Una mañana del mes de mayo de 1962 se bifurcaron nuestras vidas. La noche anterior se había celebrado en un aula de la Universidad de Barcelona un mitin cultural en el que casi todo el voluntariado intelectual español participó en un acto de solidaridad con la huelga de los mineros asturianos. Allí estaba José Agustín Goytisolo, como siempre, de perfil, o Celaya, diciendo ya entonces que su poesía estaba superada, además de Zuñiga, tan poco hablador, y García Hortelano, retador: "Afortunadamente, para esto y para muchas otras cosas, ya somos muchos". Unos cuantos de estos muchos potenciales salimos a la calle en manifestación vigilada por la policía, ultimada en las Ramblas, donde departían los seguidores del Barça, y algunos nos hicieron zancadillas porque Asturias patria querida se les colaba como un ruido en sus discursos sobre la decadencia de Kubala o el peligro del Real Madrid. Cuando se disolvió la manifestación llegaron Barceló y Marsé colocadísimos y anunciando la falsa noticia de que se habían pegado con un señorito intelectual de mierda, de cuyo nombre me acuerdo perfectamente.
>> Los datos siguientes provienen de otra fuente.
(** * Hybrid retrieval and ranking of the LegalWise RAG backend

    A shallow embedding of [backend/rag/chain.py], [backend/rag/retriever.py]
    and [backend/vectorstore/store.py], and the properties the specification
    states about them.

    Conventions.
    - Python [str] values are byte strings ([string]); a character outside
      ASCII is a sequence of bytes that are neither digits, white space nor
      word characters.  On ASCII text the string functions below agree with
      Python's.
    - Python [float] scores are exact rationals ([Q]): rounding is left out,
      comparisons and the order of additions are kept.
    - Python [int] values that count things or index lists are [nat];
      page numbers and the cached corpus size (initially [-1]) are [Z]. *)

From Stdlib Require Import ZArith QArith Qabs Qround List String Ascii Bool Lia Lqa.
From Stdlib Require Import Sorting.Permutation Sorting.Sorted DecimalString.
From stdpp Require Import base gmap strings list sorting.

Open Scope Z_scope.
Open Scope string_scope.

(** ** Python strings *)

Module PyStr.

(** [str.isspace] on one character, ASCII range. *)
Definition isspace (c : ascii) : bool :=
  let n := nat_of_ascii c in
  ((9 <=? n) && (n <=? 13) || (28 <=? n) && (n <=? 32))%nat.

Definition isdigit (c : ascii) : bool :=
  let n := nat_of_ascii c in ((48 <=? n) && (n <=? 57))%nat.

Definition isupper (c : ascii) : bool :=
  let n := nat_of_ascii c in ((65 <=? n) && (n <=? 90))%nat.

Definition islower (c : ascii) : bool :=
  let n := nat_of_ascii c in ((97 <=? n) && (n <=? 122))%nat.

(** The class [\w] of the [re] module. *)
Definition isword (c : ascii) : bool :=
  isdigit c || isupper c || islower c || Ascii.eqb c "_"%char.

Definition lower_char (c : ascii) : ascii :=
  if isupper c then ascii_of_nat (nat_of_ascii c + 32) else c.

(** [s.lower()] *)
Fixpoint lower (s : string) : string :=
  match s with
  | EmptyString => EmptyString
  | String c s' => String (lower_char c) (lower s')
  end.

(** [s.split()]: the maximal runs of non-space characters, in order.
    [cur] is the run being read, reversed. *)
Fixpoint split_aux (cur : list ascii) (s : string) : list string :=
  let flush (k : list string) :=
    match cur with
    | [] => k
    | _ => string_of_list_ascii (rev cur) :: k
    end in
  match s with
  | EmptyString => flush []
  | String c s' =>
      if isspace c then flush (split_aux [] s') else split_aux (c :: cur) s'
  end.

Definition split (s : string) : list string := split_aux [] s.

(** [int(s)] on a string of decimal digits. *)
Definition digit_val (c : ascii) : Z := Z.of_nat (nat_of_ascii c) - 48.

Fixpoint int_aux (acc : Z) (s : string) : Z :=
  match s with
  | EmptyString => acc
  | String c s' => int_aux (10 * acc + digit_val c) s'
  end.

Definition int (s : string) : Z := int_aux 0 s.

(** [re.findall(r'\d+', s)]: the maximal runs of digits. *)
Fixpoint digit_runs_aux (cur : list ascii) (s : string) : list string :=
  let flush (k : list string) :=
    match cur with
    | [] => k
    | _ => string_of_list_ascii (rev cur) :: k
    end in
  match s with
  | EmptyString => flush []
  | String c s' =>
      if isdigit c then digit_runs_aux (c :: cur) s'
      else flush (digit_runs_aux [] s')
  end.

Definition digit_runs (s : string) : list string := digit_runs_aux [] s.

(** [range(a, b)] *)
Definition range (a b : Z) : list Z :=
  map (fun i => a + Z.of_nat i) (seq 0 (Z.to_nat (b - a))).

(** The first [n] characters of [s]. *)
Fixpoint prefix (n : nat) (s : string) : string :=
  match n, s with
  | S n', String c s' => String c (prefix n' s')
  | _, _ => EmptyString
  end.

End PyStr.

(** ** The fragment of [re] used by the page patterns

    A backtracking matcher in continuation-passing style: alternatives are
    tried left to right, repetitions are greedy, and the first success wins,
    as in Python's [re].  All patterns are compiled with [re.I]: a literal
    matches either case of a letter. *)

Module Re.

Inductive regex : Type :=
| Eps                                  (* the empty pattern *)
| Lit (c : ascii)                      (* one literal character *)
| Digit                                (* \d *)
| Space                                (* \s *)
| WordB                                (* \b *)
| Seq (r1 r2 : regex)
| Alt (r1 r2 : regex)                  (* r1|r2 *)
| Star (r : regex)                     (* r*, greedy *)
| Group (i : nat) (r : regex).         (* the i-th capturing group, from 0 *)

Definition Opt (r : regex) : regex := Alt r Eps.         (* r? *)
Definition Plus (r : regex) : regex := Seq r (Star r).   (* r+ *)

(** A literal word, character by character. *)
Fixpoint Str (s : string) : regex :=
  match s with
  | EmptyString => Eps
  | String c s' => Seq (Lit c) (Str s')
  end.

(** The groups captured so far: [None] for a group that took no part. *)
Abbreviation captures := (list (option string)).

Definition set_group (i : nat) (v : string) (cs : captures) : captures :=
  <[i := Some v]> cs.

Definition head_char (s : string) : option ascii :=
  match s with
  | EmptyString => None
  | String c _ => Some c
  end.

Definition is_word_opt (c : option ascii) : bool :=
  match c with
  | Some c => PyStr.isword c
  | None => false
  end.

(** The matcher's position: the character just before it (for [\b]) and the
    text still to read. *)
Definition cont (R : Type) := option ascii -> string -> captures -> option R.

(** The greedy repetition of [body]: one more round as long as a round
    succeeds and reads something, then the rest of the pattern. *)
Fixpoint star_loop {R : Type}
    (body : option ascii -> string -> captures -> cont R -> option R)
    (k : cont R) (fuel : nat) (prev : option ascii) (s : string)
    (cs : captures) {struct fuel} : option R :=
  match fuel with
  | O => k prev s cs
  | S fuel' =>
      match body prev s cs
              (fun p' s' cs' =>
                 if (String.length s' <? String.length s)%nat
                 then star_loop body k fuel' p' s' cs' else None) with
      | Some x => Some x
      | None => k prev s cs
      end
  end.
(** * SecureBank: session lifecycle and account ledger

    A shallow embedding of [lib/session.ts], [lib/random.ts] and the account
    router ([createAccount], [fundAccount], [getTransactions]) over an
    explicit relational store, with the properties of the session manager
    and of the funding coordinator proved about it.

    Conventions of the embedding:
    - a table is the list of its rows, in insertion order;
    - an instant is a number of milliseconds since the epoch ([Z]); the
      ISO-8601 strings the store keeps order the same way as the instants
      they denote;
    - a currency amount is a number of minor units ([Z]);
    - [new Date()] is the argument [now] of the operation that reads it;
    - the secure random source is a tape of raw values with a cursor;
    - an operation returns its result together with the store it leaves;
      a thrown error is a value of [Result];
    - [db.transaction] is an atomic unit: the store of a unit in which a
      statement throws is the store before the unit. *)

From stdpp Require Import base numbers list strings sorting.
From Stdlib Require Import Sorting.Sorted Sorting.Permutation DecimalString.

Local Open Scope Z_scope.

(** ** Rows of the three tables *)

Module Session.
Record t : Type := mk {
  id : Z;
  userId : Z;
  token : string;
  createdAt : Z;
  expiresAt : Z
}.
End Session.

Inductive AccountType : Type := checking | savings.

Definition accountTypeName (ty : AccountType) : string :=
  match ty with checking => "checking"%string | savings => "savings"%string end.

#[global] Instance AccountType_eq_dec : EqDecision AccountType.
Proof. solve_decision. Defined.

Module Account.
Record t : Type := mk {
  id : Z;
  userId : Z;
  accountNumber : string;
  accountType : AccountType;
  balance : Z;
  status : string
}.
End Account.

Module Transaction.
Record t : Type := mk {
  id : Z;
  accountId : Z;
  type : string;
  amount : Z;
  description : string;
  status : string;
  createdAt : Z;
  processedAt : Z
}.
End Transaction.

(** ** The store *)

Record Db : Type := mkDb {
  accounts : list Account.t;
  transactions : list Transaction.t;
  sessions : list Session.t
}.

Definition emptyDb : Db := mkDb [] [] [].

Definition with_sessions (db : Db) (l : list Session.t) : Db :=
  mkDb (accounts db) (transactions db) l.

Definition with_accounts (db : Db) (l : list Account.t) : Db :=
  mkDb l (transactions db) (sessions db).

Definition with_transactions (db : Db) (l : list Transaction.t) : Db :=
  mkDb (accounts db) l (sessions db).

(** Modelled from the spec: the table declarations ([lib/db/schema]) are not
    part of the sources.  Row ids are the store's auto-increment keys, one
    more than the largest id of the table. *)
Definition nextId (ids : list Z) : Z := 1 + foldr Z.max 0 ids.

(** [db.select().from(t).where(P).get()]: the first matching row. *)
Definition selectGet {A} (P : A → Prop) `{!∀ x, Decision (P x)} (rows : list A) : option A :=
  head (filter P rows).

(** [db.delete(t).where(P)]: every matching row goes, the others stay in
    place. *)
Definition deleteWhere {A} (P : A → Prop) `{!∀ x, Decision (P x)} (rows : list A) : list A :=
  filter (λ x, ¬ P x) rows.
(** ** Observable *)

(** [new Observable(initialValue)] (observable.js, line 16) *)
Definition new_Observable (initialValue : JsValue) (w : World) : nat * World :=
  let (created, w) := now w in
  let this := length (heap w) in
  let w :=
    with_heap (heap w ++ [mkObservable "" initialValue []
                            (mkObservableMetrics 0 0 0 0 created []) None]) w in
  let (id, w) := register this w in
  (this, with_heap (alter (with_id id) this (heap w)) w).

(** [get value] (line 36) *)
Definition get_value (self : nat) : M JsValue :=
  startTime <- read perf_now ;;
  update_metrics self (fun m => with_reads (reads m + 1) m) ;;
  accessed <- read now ;;
  update_metrics self (with_lastAccessed accessed) ;;
  detailedMode <- inspect (fun w => isDetailedMode (system w)) ;;
  (if detailedMode : bool then
     trace <- inspect (fun w => Error_stack (host w)) ;;
     timestamp <- read now ;;
     update_metrics self (fun m => with_history (history m ++ [ReadEntry timestamp trace]) m)
   else ret tt) ;;
  this <- this_observable self ;;
  let value := _value this in
  endTime <- read perf_now ;;
  effect (recordMetric "readTime" (endTime - startTime) []) ;;
  ret value.

(** One call made by a notification: who was called, with what, and how the
    call completed. *)
Record Invocation := mkInvocation {
  subscriber : JsFunction;
  argument : JsValue;
  outcome : completion unit
}.

Section Notification.
(** How a function is called: see [invoke] below. *)
Variable invoke : JsFunction -> JsValue -> M unit.

(** [this._subscribers.forEach(subscriber => { try ... catch ... })]
    (line 86), from entry [index] on.  The entries are read again at each
    step; [steps] bounds the walk. *)
Fixpoint forEach_subscriber (steps : nat) (self : nat) (newValue : JsValue) (index : nat)
  : M (list Invocation) :=
  match steps with
  | O => diverge
  | S steps =>
      this <- this_observable self ;;
      match _subscribers this !! index with
      | None => ret []
      | Some None => forEach_subscriber steps self newValue (S index)
      | Some (Some f) =>
          result <- attempt (invoke f newValue) ;;
          match result with
          | Normal _ => ret tt
          | Throw error => effect (recordError "subscriberError" error [])
          end ;;
          rest <- forEach_subscriber steps self newValue (S index) ;;
          ret (mkInvocation f newValue result :: rest)
      end
  end.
García Hortelano escuchaba el anuncio desconcertado, y durante casi dos años la secuencia de aquella noche me acompañó a través de un recorrido por tribunales militares cárceles urbanas y agrarias, con Marsé y García Hortelano presentes en mis nostalgias de libertad, y curiosamente recupero al uno y al otro años después en el transcurso del entierro de Joan Petit, un profesor formidable represaliado después de la guerra, asesor de Barral, muerto aplastado por la historia, después de haberle explicado a un juez instructor por qué había protestado contra las torturas sufridas por un tal Jordi Pujol. Petit me puso un sobresaliente mediante sólo una pregunta: ¿quién le parece a usted más inteligente, Rousseau o Voltaire? Voltaire, le contesté, Juan recuerda a Petit como a uno de sus asesores de escritura y asistió a su entierro poco después de volver de Francia, cuando escribía guiones cinematográficos en Barcelona, a cuatro manos con Juan García Hortelano. Paralelamente trabajaba en Últimas tardes con Teresa, y, por tanto, estaba a punto de autoencontrarse como escritor  singular y obligatorio.
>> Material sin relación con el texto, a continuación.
(** ** The exact acceptance condition of [_verify_state_dict] *)

Lemma existsb_contains_false (keys : list string) :
  existsb (PyStr.contains FLAT_PARAM) keys = false <->
  forall key, key ∈ keys -> PyStr.contains FLAT_PARAM key = false.
Proof.
  induction keys as [|k keys IH]; cbn [existsb].
  - split; [|done]. intros _ key Hin. by apply elem_of_nil in Hin.
  - rewrite orb_false_iff, IH. split.
    + intros [Hk Hks] key Hin. apply elem_of_cons in Hin as [->|Hin]; auto.
    + intros H. split; [apply H, list_elem_of_here|].
      intros key Hin. by apply H, list_elem_of_further.
Qed.

Lemma no_marker_in_keys (d : gmap string Value) :
  existsb (PyStr.contains FLAT_PARAM) (elements (dom d)) = false <->
  forall key, key ∈ dom d -> PyStr.contains FLAT_PARAM key = false.
Proof.
  rewrite existsb_contains_false. split; intros H key Hin; apply H;
    by apply elem_of_elements.
Qed.
(** * MENTOR run orchestration: a shallow embedding of [mentor_py_api/run_store.py]

    The development models the run registry ([TrainingRunStore]), the
    file-backed status payload ([TrainingStatusPayload.from_files]), the
    metadata store ([TrainingRunMetadata]) and the recovery scan
    ([resume_unfinished_runs]), and states the properties of the design
    document about them.

    Modelling conventions.
    - Python values that travel through JSON are dynamically typed, so the
      records built from a loaded document carry [pyval] fields; the field
      types the dataclass declares are [TrainingOptions.well_typed].
    - Strings are byte strings; [lower] folds the ASCII letters, which agrees
      with [str.lower] on every membership test against the ASCII words the
      source compares with.
    - A file is text in its declared encoding; what reading and parsing it
      yields is its [content]: an [OSError], a [JSONDecodeError], or a value,
      and [json.loads] gives back the value [json.dumps] was given.
    - [os.path] and [pathlib] are the POSIX flavour; a path names the node
      found by walking its components from one root, and [..] is not
      resolved.
    - An exception is a value of [exn]; a computation that raises keeps the
      state it had reached ([M]).
    - [TrainingRunState.start_new] runs inside the event loop, as its two
      callers do; the task of a run is known by its state ([TaskState]),
      which the environment advances.
    - The [log] callback prints a line per message to a sink. *)

From stdpp Require Import gmap strings list pretty.
From Stdlib Require Import ZArith Ascii.
From Stdlib Require PrimFloat.
(** * jmdict-SQLlite: the dictionary search service

    A shallow embedding of [src/index2.js] (the ranked search handler) and of
    the earlier, unranked revision of the same handler, with the SQL text of
    every prepared statement given a functional meaning over an in-memory
    image of the dictionary database. *)

From Stdlib Require Import ZArith List Bool String Lia Permutation Sorted.
Import ListNotations.
Open Scope Z_scope.
Set Warnings "-register-all".

(** ** Text

    A string is the list of its Unicode code points.  The query arrives as a
    JavaScript string (UTF-16) and is bound to the statements as SQLite TEXT
    (UTF-8); both are encodings of the same code-point sequence.  The regular
    expressions of [detectQueryType] carry no [u] flag and therefore look at
    UTF-16 code units, which [utf16] spells out.  Text is taken NUL-free. *)

Definition text := list Z.

(** The code points of an ASCII literal. *)
Fixpoint codes (s : string) : text :=
  match s with
  | EmptyString => []
  | String a s' => Z.of_N (Ascii.N_of_ascii a) :: codes s'
  end.

Definition code_units (c : Z) : list Z :=
  if c <? 0x10000 then [c]
  else [0xD800 + Z.shiftr (c - 0x10000) 10; 0xDC00 + Z.land (c - 0x10000) 0x3FF].

Definition utf16 (s : text) : list Z := flat_map code_units s.

(** ** The query classifier *)

Inductive QueryType := kanji | kana | english | all.

Definition between (lo hi u : Z) : bool := (lo <=? u) && (u <=? hi).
Cuando se cumplió el 20º aniversario de la publicación de Últimas tardes con Teresa escribí en El Pais que la novela provocó malestar en los sectores intelectuales comprometidos, sobre todo entre los aún jóvenes profesionales recién fraguados en la Universidad de Barcelona, que habían constituido los primeros movimientos universitarios clandestinos de izquierda. El juicio de Pijoaparte-Marsé sobre aquellas promociones críticas no era benévolo: "Con el tiempo, unos quedarían como farsantes y otros como víctimas, la mayoría como imbéciles o como niños, algunos como sensato, ninguno como inteligente, todos como lo que eran: señoritos de mierda". Treinta años después de la aparición de la novela habría que elogiar la constancia de algunos de aquellos pioneros de la contestación universitaria barcelonesa, pero también la mayoritaria evidencia de las que volvieron a la casa del padre para ser ministros del PP o los que se dedicaron al tráfico de divisas o esclavitudes.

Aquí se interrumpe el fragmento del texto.